Back in November I reluctantly decided to sign myself up for a pen turning class at my local Woodcraft store in Lenexa, KS. The class was on December 2nd, that is when this whole thing started. I went in there doe eyed, and with precisely zero woodworking/penturning experience (unless you count my HS wood shop class 30 years ago, which I don't). When I timidly arrived that fateful Sunday morning, the blank drilling and tube gluing had been done for us. We were doing a Wall Street II pen. I keep that pen around to remind me of that day. It is comically bulbous, IMO. It was my first pen, though, so I took a page from Scrooge McDuck, and I've kept it as a reminder of my first. Anyway, that day, I ordered myself a Comet II midi lathe and stand and a set of carbide tools. I've made nearly 100 pens since then. I've since sold a few, and had my fair share of f*ck ups and success stories.

Like most, I think, I started with a 7mm mandrel, and a whole load of trepidation. Always my own worst critic, this journey has been fun, and frustating, mostly fun though. I mainly make hart double twist, cigars, and CSUSA americanas. I detest slimlines, they take longer to turn and feel cheap. Anyway, my focus has always been on getting a perfect fit. Several of my posts here are about how to get there. This is an ongoing thing for me. I have yet to turn a perfect fitting pen. I'm getting ahead of myself.

The mandrel. I've bent 4 mandrels so far. The last one, I bent in 3 pens. I know, I know, too much pressure from the tailstock, only the last one I used a mandrel saver. Apparently, I apply too much pressure while sanding and bending mandrels. With time I hope to use less pressure, but I think this is an experience thing, that I will only learn over time. I *try* to use light pressure, only to end up bending mandrels in 3 pens. With mandrels, I have created a number of really fine pens. Never good enough, but pretty good. Being a perfectionist, though, good enough is unacceptable. So this leads me to my next/current phase, of pen turning...turning between centers.

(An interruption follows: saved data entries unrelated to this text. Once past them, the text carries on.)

Definition notValidEmailFrom : SendEmailRequest :=
  request EmptyString (Some [address "test@example.com"]) None
          EmptyString EmptyString EmptyString.

Definition notValidEmailTo : SendEmailRequest :=
  request "test@example.com" None None EmptyString EmptyString EmptyString.

Definition notValidEmailToEntry : SendEmailRequest :=
  request "test@example.com" (Some [address EmptyString]) None
          EmptyString EmptyString EmptyString.

Definition notValidAttachment : SendEmailRequest :=
  request "test@example.com" to_one (Some [zero_EmailAttachment])
          EmptyString EmptyString EmptyString.

Definition missedSubject : SendEmailRequest :=
  request "test@example.com" to_one None EmptyString EmptyString EmptyString.

Definition textOrHTMLRequired : SendEmailRequest :=
  request "test@example.com" to_one None "Subj." EmptyString EmptyString.

(** [strings.Repeat("c", 260)]. *)
Definition categoryTooLong : SendEmailRequest :=
  request "test@example.com" to_one None "Subj." "Test"
          (String.concat EmptyString (replicate 260 "c")).

(** A sandbox client for the inbox 42 on the same core. *)
Definition sandbox1 : SandboxSendingClient :=
  {| Sandbox_client := client1; inboxID := 42 |}.

End Sample.

(** ** The specification's side *)

(** The seven validation rules, in the order of the specification. *)
Inductive Rule :=
| FromEmail
| ToNonEmpty
| ToEntryEmail
| AttachmentFields
| SubjectNonEmpty
| TextOrHTML
| CategoryLength.

Definition rules : list Rule :=
  [FromEmail; ToNonEmpty; ToEntryEmail; AttachmentFields; SubjectNonEmpty;
   TextOrHTML; CategoryLength].

(** The rules that come before a rule. *)
Definition earlier (rule : Rule) : list Rule :=
  match rule with
  | FromEmail => []
  | ToNonEmpty => [FromEmail]
  | ToEntryEmail => [FromEmail; ToNonEmpty]
  | AttachmentFields => [FromEmail; ToNonEmpty; ToEntryEmail]
  | SubjectNonEmpty => [FromEmail; ToNonEmpty; ToEntryEmail; AttachmentFields]
  | TextOrHTML =>
      [FromEmail; ToNonEmpty; ToEntryEmail; AttachmentFields; SubjectNonEmpty]
  | CategoryLength =>
      [FromEmail; ToNonEmpty; ToEntryEmail; AttachmentFields; SubjectNonEmpty;
       TextOrHTML]
  end.

(** What a rule asks of a request. *)
Definition satisfies (r : SendEmailRequest) (rule : Rule) : Prop :=
  match rule with
  | FromEmail => Email (From_ r) ≠ EmptyString
  | ToNonEmpty => elems (To r) ≠ []
  | ToEntryEmail => Forall (λ a, Email a ≠ EmptyString) (elems (To r))
  | AttachmentFields =>
      Forall (λ a, Content a ≠ EmptyString ∧ Filename a ≠ EmptyString)
             (elems (Attachments r))
  | SubjectNonEmpty => Subject r ≠ EmptyString
  | TextOrHTML => Text r ≠ EmptyString ∨ HTML r ≠ EmptyString
  | CategoryLength => (String.length (Category r) ≤ 255)%nat
  end.

#[global] Instance satisfies_dec (r : SendEmailRequest) (rule : Rule)
  : Decision (satisfies r rule).
Proof. destruct rule; simpl; apply _. Defined.

Definition content_required : string := "'content' is required in attachment".
Definition filename_required : string := "'filename' is required in attachment".

(** The problems of one attachment: its content first, then its name. *)
Definition attachment_problems (a : EmailAttachment) : list string :=
  (if decide (Content a = EmptyString) then [content_required] else [])
  ++ (if decide (Filename a = EmptyString) then [filename_required] else []).

(** All the problems of the attachments of a request. *)
Definition accumulated (r : SendEmailRequest) : list string :=
  elems (Attachments r) ≫= attachment_problems.

(** The value of [errMsg] in [validate] when the loop over the
    attachments has ended. *)
Definition errMsg_at_end (r : SendEmailRequest) : list string :=
  foldl range_Attachments_body [] (elems (Attachments r)).

(** The message of the specification for a request that breaks a rule. *)
Definition message (r : SendEmailRequest) (rule : Rule) : string :=
  match rule with
  | FromEmail => "'from' address is required"
  | ToNonEmpty => "'to' address is required"
  | ToEntryEmail => "'email' is required in 'to' address"
  | AttachmentFields => strings_Join (accumulated r) "; "
  | SubjectNonEmpty => "'subject' is required"
  | TextOrHTML => "one of 'text' or 'html' is required"
  | CategoryLength => "'category' is greater than 255 chars"
  end.

(** Both clients refuse the request with this error, whatever the client
    and the world, and leave the world as it is: nothing is written to
    the store, nothing goes over the network. *)
Definition refused
    {E : Env} {UE : json.Unmarshaler ErrorResponse} {US : json.Unmarshaler SendEmailResponse}
    (request : option SendEmailRequest) (err : error) : Prop :=
  ∀ (p : ProductionSendingClient) (s : SandboxSendingClient) (w : World),
    ProductionSendingClient_Send p request w = Returns (None, None, Some err) w
    ∧ SandboxSendingClient_Send s request w = Returns (None, None, Some err) w.

(** A request carries bytes. *)
Definition has_body (req : http.Request) : bool :=
  match http.ReqBody req with
  | http.BufferBody _ => true
  | _ => false
  end.

(** A request has this header. *)
Definition has_header (key : string) (req : http.Request) : Prop :=
  is_Some (http.ReqHeader req !! key).

(** The world after a request went over the network. *)
Definition sent (req : http.Request) (w : World) : World :=
  {| store := store w; wire := req :: wire w |}.

(** The state of the transport core: the fields of the client and the
    base address that its pointer refers to. *)
Definition core_state (c : client) (w : World)
  : string * option URL * string :=
  (apiKey c, baseURL c ≫= (store w !!.), userAgent c).

(** The two targets of the specification, and their paths. *)
Inductive Target :=
| Direct
| Sandbox (inbox_id : Z).

Definition target_path (t : Target) : string :=
  match t with
  | Direct => "/send"
  | Sandbox inbox_id => "/send/" +:+ fmt_int inbox_id
  end.
(** One entry of the [fields] argument of [update_survey]: a dict whose
    key ['field_id'] is present for a field to update and absent for a
    field to add; ['field_options'] and ['is_required'] are read with
    [get]. *)
Record TargetField := mkTargetField {
  tf_field_id : option Z;
  tf_field_label : string;
  tf_field_type : string;
  tf_field_options : option (list string);
  tf_is_required : option bool
}.

(** Timestamps are seconds; [submission_date::date] and [CURRENT_DATE]
    are day numbers. *)
Definition date_of (timestamp : Z) : Z := timestamp / 86400.

(** Ascending [ORDER BY] on an integer key, as an insertion sort. *)
Fixpoint insert_by {A} (key : A -> Z) (x : A) (l : list A) : list A :=
  match l with
  | [] => [x]
  | y :: rest => if key x <=? key y then x :: y :: rest else y :: insert_by key x rest
  end.

Fixpoint order_by {A} (key : A -> Z) (l : list A) : list A :=
  match l with
  | [] => []
  | x :: rest => insert_by key x (order_by key rest)
  end.

Definition mem (i : Z) (l : list Z) : bool := existsb (Z.eqb i) l.

(** What a Python call yields: a value or an exception that leaves it. *)
Inductive pyresult (A : Type) : Type :=
| Returned (a : A)
| Raised (exn : string).
Arguments Returned {A} a.
Arguments Raised {A} exn.

Section Engine.

(** [json.dumps], [json.loads] on a stored option list and [str] are
    taken as given. *)
Variable json_dumps : pyval -> string.
Variable json_loads : string -> list string.
Variable py_str : pyval -> string.

(** ** Survey schema engine *)

(** [get_survey_fields]: the fields of one survey, by [field_order]. *)
Definition get_survey_fields_query (survey_id : Z) : Statement FieldTuple :=
  fun db =>
  (map (fun sf => mkFieldTuple (sf_field_id sf) (sf_field_label sf) (sf_field_type sf)
                    (sf_field_options sf) (sf_is_required sf) (sf_field_order sf))
     (order_by sf_field_order
        (filter (fun sf => sf_survey_id sf =? survey_id) (Survey_Fields db))), db).

Definition get_survey_fields (survey_id : Z) (db : Store) : list FieldTuple :=
  rows_or_empty (fst (execute_query (get_survey_fields_query survey_id) false true false db)).

(** [json.dumps(field.get('field_options', [])) if field.get('field_options') else None] *)
Definition dump_field_options (field : TargetField) : option string :=
  match tf_field_options field with
  | Some (o :: os) => Some (json_dumps (PyList (o :: os)))
  | _ => None
  end.

(** [field.get('is_required', False)] *)
Definition get_is_required (field : TargetField) : bool :=
  match tf_is_required field with
  | Some b => b
  | None => false
  end.

(** The [UPDATE Survey_Fields ... WHERE field_id = %s] of [update_survey]. *)
Definition update_field_stmt (field : TargetField) (fid i : Z) (db : Store) : Store :=
  with_Survey_Fields
    (map (fun sf =>
       if sf_field_id sf =? fid
       then mkSurveyField (sf_field_id sf) (sf_survey_id sf)
              (tf_field_label field) (tf_field_type field)
              (dump_field_options field) (get_is_required field) i
       else sf))
    (Survey_Fields_seq db) db.

(** The [INSERT INTO Survey_Fields] of [update_survey]. *)
Definition insert_field_stmt (survey_id : Z) (field : TargetField) (i : Z) (db : Store) : Store :=
  with_Survey_Fields
    (fun t => t ++ [mkSurveyField (Survey_Fields_seq db) survey_id
                      (tf_field_label field) (tf_field_type field)
                      (dump_field_options field) (get_is_required field) i])
    (Survey_Fields_seq db + 1) db.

TBC. The pinnacle of accuracy for turning pens. Right off the bat, though, the cost. Actually, a step back. I watched a video from the guy at The Golden Nib, where he turns a pen between center without bushings. I thought "Hell yeah! This is how I'm going to do it!". The first attempt, I applied so much tailstock pressure that it actually extruded the tubes outside the blank. Failure #1. Ok, fine, too much pressure. For attempt #2 I tried a wood blank with light pressure. Only to split the blank before I could get enough pressure to turn the blank to round. Failure #2. The third attempt I managed to turn it just fine, but screwed up the dimensions and put together a pen with a horrid fit. The fourth attempt resulted in another split wooden blank. I gave up with TBC without bushings at this point. However, the big takeaway from TBC I got from this is that it forces you to think about the desired pen shape in the abstract. With a mandrel, you can essentially seen the pen as you create it. With TBc, you turn one blank, then the next. You have to think about how to shape the top section, while shaping the bottom, and vice-versa. I've started actually planning my pen designs, because of TBC. There is still plenty of seat of the pants design, but I'm always thinking how this blank will match with the other one, something I didn't need to do with mandrels.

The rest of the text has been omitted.